Grazie a semplici giochi e l'arnia didattica sarà affascinante ammirare da vicino queste amiche operose e scoprire quanto importante sia il loro ruolo ecologico nell'ambiente.

L’ape è un insetto dalla natura sofisticata e affascinante che si è evoluto in un arco di milioni di anni, infatti la più antica è stata trovata nel Myanmar, all’interno di un’ambra la cui età supera i 100 milioni di anni.

Si pensa che le api all’inizio fossero simili a delle vespe e si nutrissero di altri insetti più che di nettare e di polline.

Ai giorni nostri delle api esistono 20,000 specie diverse, dall’ape gigante mangiatrice di foglie, lunga circa 3 cm, all’ape nana che misura 2 mm, alcune preferiscono la vita comunitaria, altre vivono isolate.

Gli scienziati ritengono che le api siano responsabili della varietà e della diversità floreale, poiché molte piante non sono in grado di auto impollinarsi e l’azione del vento non è spesso sufficiente a compiere il lavoro, per questo i fiori sono diventati sempre più colorati, per attirare le api e assicurare l’impollinazione.

Le api bevono il nettare e lo trasportano poi fino all’alveare per condividerlo con la regina e nutrire le altre api e le larve.

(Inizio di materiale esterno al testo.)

(* ===== verification/_CoqProject ===== *)
-Q . S2P
Prelude.v
Coding.v
Status.v
Env.v
Crc32c.v
Log.v
Format.v
Comparator.v
Filename.v
Block.v
Iterators.v
Merger.v
TwoLevel.v
DbFormat.v
Arena.v
Random.v
SkipList.v
MemTable.v
DbIter.v
WriteBatch.v
VersionEdit.v
Version.v
VersionBuilder.v
Compaction.v
DbCompaction.v
VersionSet.v
DbImpl.v
DbHistory.v
DbFlush.v
DbRefinement.v
DbSteps.v
DbBackground.v
DbWork.v
DbPlan.v
DbRuns.v
Database.v
DbScan.v
DbOpen.v
DbReplay.v
Bloom.v
FilterBlock.v
TableBuilder.v
TableFile.v
MultiQueue.v
Links.v
LruCache.v
LruTable.v
LruSpec.v
LruRefines.v
ShardedCache.v
CachePins.v
MultiContainer.v
Table.v
TableRead.v
TableCache.v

Per alcuni, la scoperta delle api fu rivoluzionaria quanto la scoperta del fuoco, anche se raccogliere il miele, significava rischiare di essere punti ne valeva la pena, considerata la golosità dell’epoca.

Il miele fu il più importante dolcificante per cibo e bevande alcoliche nell’antichità ed era così importante che molti genitori iniziarono a dare ai figli il nome di ape, infatti sia Debora che Melissa significano ape, rispettivamente in ebraico e in greco.

Fu con gli Egiziani che si cominciò ad allevare api, in un alveare che era un semplice cestino di paglia capovolto, dove il miele veniva estratto distruggendo l’arnia e quindi l’intera colonia.

Una straordinaria scoperta nel campo fu fatta da Lorenzo Langstroth, che scoprì che le api hanno bisogno di uno spazio all’interno dell’alveare ampio fra i 6 e gli 8 mm, che chiamò spazio di ape.

Da quel momento in poi gli apicoltori furono in grado di rimuovere il nido e il miele senza distruggere l’alveare, e di controllare lo sviluppo della colonia.

 

Il costo sarà di 8 euro a partecipante (adulti e bambini) per l'attività più il biglietto d’ingresso ridotto a 1,50 euro (o riduzioni per famiglie).